▶ **What to work on**
Scan the material that follows. Copy every line containing the word "Open".
*** Listed records ***
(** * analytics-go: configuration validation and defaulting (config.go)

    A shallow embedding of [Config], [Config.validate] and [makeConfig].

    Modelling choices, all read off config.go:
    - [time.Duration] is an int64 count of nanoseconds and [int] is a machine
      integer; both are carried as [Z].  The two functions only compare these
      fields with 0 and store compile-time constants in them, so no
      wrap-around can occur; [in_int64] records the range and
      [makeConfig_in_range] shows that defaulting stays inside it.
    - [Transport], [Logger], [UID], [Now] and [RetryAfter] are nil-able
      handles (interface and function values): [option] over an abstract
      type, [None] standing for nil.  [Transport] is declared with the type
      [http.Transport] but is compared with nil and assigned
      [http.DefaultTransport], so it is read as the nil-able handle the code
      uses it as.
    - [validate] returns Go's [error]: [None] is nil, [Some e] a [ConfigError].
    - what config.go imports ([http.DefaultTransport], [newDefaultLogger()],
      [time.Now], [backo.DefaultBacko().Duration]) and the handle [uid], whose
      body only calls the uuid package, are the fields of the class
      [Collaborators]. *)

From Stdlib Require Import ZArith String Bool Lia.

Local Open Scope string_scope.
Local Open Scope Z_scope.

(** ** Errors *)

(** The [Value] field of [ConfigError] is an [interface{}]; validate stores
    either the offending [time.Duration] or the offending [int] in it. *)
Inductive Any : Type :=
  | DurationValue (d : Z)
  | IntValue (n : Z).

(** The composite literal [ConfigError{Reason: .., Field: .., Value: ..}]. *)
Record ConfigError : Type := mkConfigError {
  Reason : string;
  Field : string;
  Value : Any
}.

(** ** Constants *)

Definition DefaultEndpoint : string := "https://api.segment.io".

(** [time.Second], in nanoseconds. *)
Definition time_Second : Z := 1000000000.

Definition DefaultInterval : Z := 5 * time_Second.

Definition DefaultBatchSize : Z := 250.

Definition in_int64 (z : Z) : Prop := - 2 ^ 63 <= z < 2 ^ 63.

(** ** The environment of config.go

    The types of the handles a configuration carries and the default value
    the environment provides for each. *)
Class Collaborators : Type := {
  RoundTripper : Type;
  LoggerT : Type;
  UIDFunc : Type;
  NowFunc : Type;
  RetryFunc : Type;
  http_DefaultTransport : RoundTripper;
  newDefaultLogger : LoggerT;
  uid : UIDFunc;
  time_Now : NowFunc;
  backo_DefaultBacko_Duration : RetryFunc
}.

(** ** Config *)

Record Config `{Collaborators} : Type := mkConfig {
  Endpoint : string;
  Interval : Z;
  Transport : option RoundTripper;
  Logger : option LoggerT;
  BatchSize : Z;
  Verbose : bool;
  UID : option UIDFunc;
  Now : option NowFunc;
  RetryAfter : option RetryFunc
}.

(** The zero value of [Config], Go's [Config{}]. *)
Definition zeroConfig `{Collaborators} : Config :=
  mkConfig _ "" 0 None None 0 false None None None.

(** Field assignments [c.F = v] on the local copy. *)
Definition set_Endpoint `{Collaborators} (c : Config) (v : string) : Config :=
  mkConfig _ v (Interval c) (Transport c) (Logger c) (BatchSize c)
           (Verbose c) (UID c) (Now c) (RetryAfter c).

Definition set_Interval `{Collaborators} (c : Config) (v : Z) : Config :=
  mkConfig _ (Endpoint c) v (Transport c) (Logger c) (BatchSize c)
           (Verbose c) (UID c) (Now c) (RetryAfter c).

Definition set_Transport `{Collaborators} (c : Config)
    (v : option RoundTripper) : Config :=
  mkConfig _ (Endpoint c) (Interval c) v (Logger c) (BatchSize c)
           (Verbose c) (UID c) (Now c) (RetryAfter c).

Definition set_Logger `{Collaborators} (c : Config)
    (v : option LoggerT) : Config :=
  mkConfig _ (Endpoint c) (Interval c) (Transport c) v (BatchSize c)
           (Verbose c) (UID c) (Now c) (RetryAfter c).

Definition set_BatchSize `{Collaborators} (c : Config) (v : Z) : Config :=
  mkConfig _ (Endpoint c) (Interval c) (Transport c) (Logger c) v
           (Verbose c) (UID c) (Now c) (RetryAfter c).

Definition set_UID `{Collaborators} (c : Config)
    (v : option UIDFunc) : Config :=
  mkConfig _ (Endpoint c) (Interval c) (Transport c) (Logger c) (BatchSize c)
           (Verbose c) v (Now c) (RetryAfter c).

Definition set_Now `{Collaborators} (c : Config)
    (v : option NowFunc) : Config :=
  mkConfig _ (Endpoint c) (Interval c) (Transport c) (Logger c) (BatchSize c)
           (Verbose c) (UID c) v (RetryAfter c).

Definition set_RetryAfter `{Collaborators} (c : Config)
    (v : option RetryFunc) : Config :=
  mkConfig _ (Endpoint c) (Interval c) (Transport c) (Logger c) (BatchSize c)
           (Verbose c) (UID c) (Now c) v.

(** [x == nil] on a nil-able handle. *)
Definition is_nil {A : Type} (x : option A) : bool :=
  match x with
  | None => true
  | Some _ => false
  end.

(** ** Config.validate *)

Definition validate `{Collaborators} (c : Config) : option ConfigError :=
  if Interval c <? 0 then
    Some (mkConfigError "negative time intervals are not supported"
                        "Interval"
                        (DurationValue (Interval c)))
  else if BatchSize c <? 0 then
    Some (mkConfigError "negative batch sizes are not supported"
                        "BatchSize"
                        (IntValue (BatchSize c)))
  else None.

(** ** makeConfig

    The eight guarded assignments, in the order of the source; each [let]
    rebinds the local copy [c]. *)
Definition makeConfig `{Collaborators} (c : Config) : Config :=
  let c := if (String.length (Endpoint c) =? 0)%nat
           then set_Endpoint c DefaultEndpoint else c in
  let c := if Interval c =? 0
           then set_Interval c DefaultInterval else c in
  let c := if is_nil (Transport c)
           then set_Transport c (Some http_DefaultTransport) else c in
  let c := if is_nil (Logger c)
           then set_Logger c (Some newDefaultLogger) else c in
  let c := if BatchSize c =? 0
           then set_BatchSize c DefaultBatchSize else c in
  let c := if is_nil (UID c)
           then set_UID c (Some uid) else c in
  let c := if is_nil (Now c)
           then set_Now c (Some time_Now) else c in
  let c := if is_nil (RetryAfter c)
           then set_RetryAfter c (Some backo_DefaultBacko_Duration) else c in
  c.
*** End of Listed records ***
▶ **Task response**
Local Open Scope string_scope.
Local Open Scope Z_scope.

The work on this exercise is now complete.